>>

Lemma example_locally_relevant_dof o :
  locally_relevant_dof built_tria overlap_dof_handler o <-> N.to_nat o < 13.
Proof.
  rewrite locally_relevant_dof_elem.
  match goal with |- _ ∈ ?l <-> _ => set (L := l) end.
  vm_compute in L. subst L. split.
  - intros Hin.
    repeat (apply elem_of_cons in Hin as [->|Hin]; [vm_compute; lia|]).
    apply elem_of_nil in Hin as [].
  - intros Ho.
    assert (o ∈ N.of_nat <$> seq 0 13) as Hseq.
    { apply list_elem_of_fmap. exists (N.to_nat o). split; [lia|].
      apply elem_of_seq. lia. }
    cbn in Hseq.
    repeat (apply elem_of_cons in Hseq as [->|Hseq];
            [apply (bool_decide_unpack _); vm_compute; reflexivity|]).
    apply elem_of_nil in Hseq as [].
Qed.


End ProtocolExample.
(** * Page-granular virtual-memory reservation layer (src/allocation.cc)

    A shallow embedding of the paged allocation functions and of the
    [VirtualMemory] reservation handle of [v8::internal], together with the
    properties the specification states about them.

    The page allocator and the platform are external collaborators: they are
    modelled as records of state-transforming functions over an abstract
    embedder state [W].  Handles live in a store indexed by locations, so that
    two pointers to the same handle alias.  Every call that leaves this
    translation unit is appended to a trace, with the contents of the handle
    store at the moment of the call. *)

From Stdlib Require Import ZArith List Bool Lia.
From stdpp Require Import base option gmap.

Local Open Scope Z_scope.

(** ** Machine integers *)

(** [size_t] and [Address] (a [uintptr_t]) are 64-bit unsigned integers; they
    are carried as [Z], and every arithmetic operation of the source is
    followed by its wrap-around. *)
Definition size_t := Z.
Definition Address := Z.

Definition kBitsPerPointer : Z := 64.

Definition wrap (x : Z) : Z := x mod 2 ^ kBitsPerPointer.

Definition is_word (x : Z) : Prop := 0 <= x < 2 ^ kBitsPerPointer.

(** A power of two that fits a machine word: what the page allocator contract
    promises of both granularities. *)
Definition is_pow2 (m : Z) : Prop :=
  exists k : Z, 0 <= k < kBitsPerPointer /\ m = 2 ^ k.

(** Modelled from the spec: [kNullAddress] (src/globals.h is absent), the
    "zero/null sentinel" of the data model. *)
Definition kNullAddress : Address := 0.

(** Modelled from the spec: [RoundUp] (src/utils.h is absent), "rounds up to
    the allocator's page granularity": the least multiple of [m] that is no
    less than [x], computed on machine words. *)
Definition RoundDown (x m : Z) : Z := x / m * m.

Definition RoundUp (x m : Z) : Z := RoundDown (wrap (x + m - 1)) m.

(** Modelled from the spec: [AlignedAddress] (src/utils.h is absent); the
    address hint must be "aligned to alignment", that is, equal to itself
    rounded down to a multiple of the alignment. *)
Definition AlignedAddress (address : Address) (alignment : size_t) : Address :=
  RoundDown address alignment.

(** Modelled from the spec: [IsAddressAligned] (src/utils.h is absent),
    "aligned to commit-page granularity". *)
Definition IsAddressAligned (addr : Address) (alignment : size_t) : bool :=
  addr mod alignment =? 0.

(** We will attempt allocation this many times. *)
Definition kAllocationTries : Z := 2.

(** ** The external collaborators *)

(** Modelled from the spec: [PageAllocator::Permission] (include/v8-platform.h
    is absent): "no-access, read-only, read-write, read-execute,
    read-write-execute". *)
Inductive Permission : Set :=
| kNoAccess
| kRead
| kReadWrite
| kReadExecute
| kReadWriteExecute.

#[global] Instance Permission_eq_dec : EqDecision Permission.
Proof. solve_decision. Defined.

(** A [v8::PageAllocator*] is either [nullptr] or names an allocator object. *)
Definition alloc_id := nat.
Definition PageAllocatorPtr := option alloc_id.

(** Locations of [VirtualMemory] objects. *)
Definition loc := nat.

(** The three fields of a [VirtualMemory]. *)
Record VirtualMemory : Set := mkVM {
  page_allocator_ : PageAllocatorPtr;
  address_ : Address;
  size_ : size_t
}.

(** Calls that leave the translation unit. *)
Inductive Call : Set :=
| CallAllocatePages (pa : alloc_id) (address : Address) (size alignment : size_t)
    (access : Permission)
| CallFreePages (pa : alloc_id) (address : Address) (size : size_t)
| CallReleasePages (pa : alloc_id) (address : Address) (size new_size : size_t)
| CallSetPermissions (pa : alloc_id) (address : Address) (size : size_t)
    (access : Permission)
| CallOnCriticalMemoryPressureLength (length : size_t)
| CallOnCriticalMemoryPressure
| CallLsanRegisterRootRegion (address : Address) (size : size_t)
| CallLsanUnregisterRootRegion (address : Address) (size : size_t).

(** One entry of the trace: the call, and the handle store as it was when
    the call was made. *)
Record Observation : Type := mkObs {
  ob_call : Call;
  ob_handles : gmap loc VirtualMemory
}.

(** Why a run stopped: a failed [CHECK], a failed [DCHECK], a call through
    [nullptr], or a [VirtualMemory*] that points to no object. *)
Inductive Fatal : Set :=
| CheckFailed
| DcheckFailed
| NullPointer
| WildPointer.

<<

#### [EXERCISE PROMPT]
Go through the material and copy every line in which the word "reservation" occurs.

#### [ANSWER BOX]
(** * Page-granular virtual-memory reservation layer (src/allocation.cc)
    [VirtualMemory] reservation handle of [v8::internal], together with the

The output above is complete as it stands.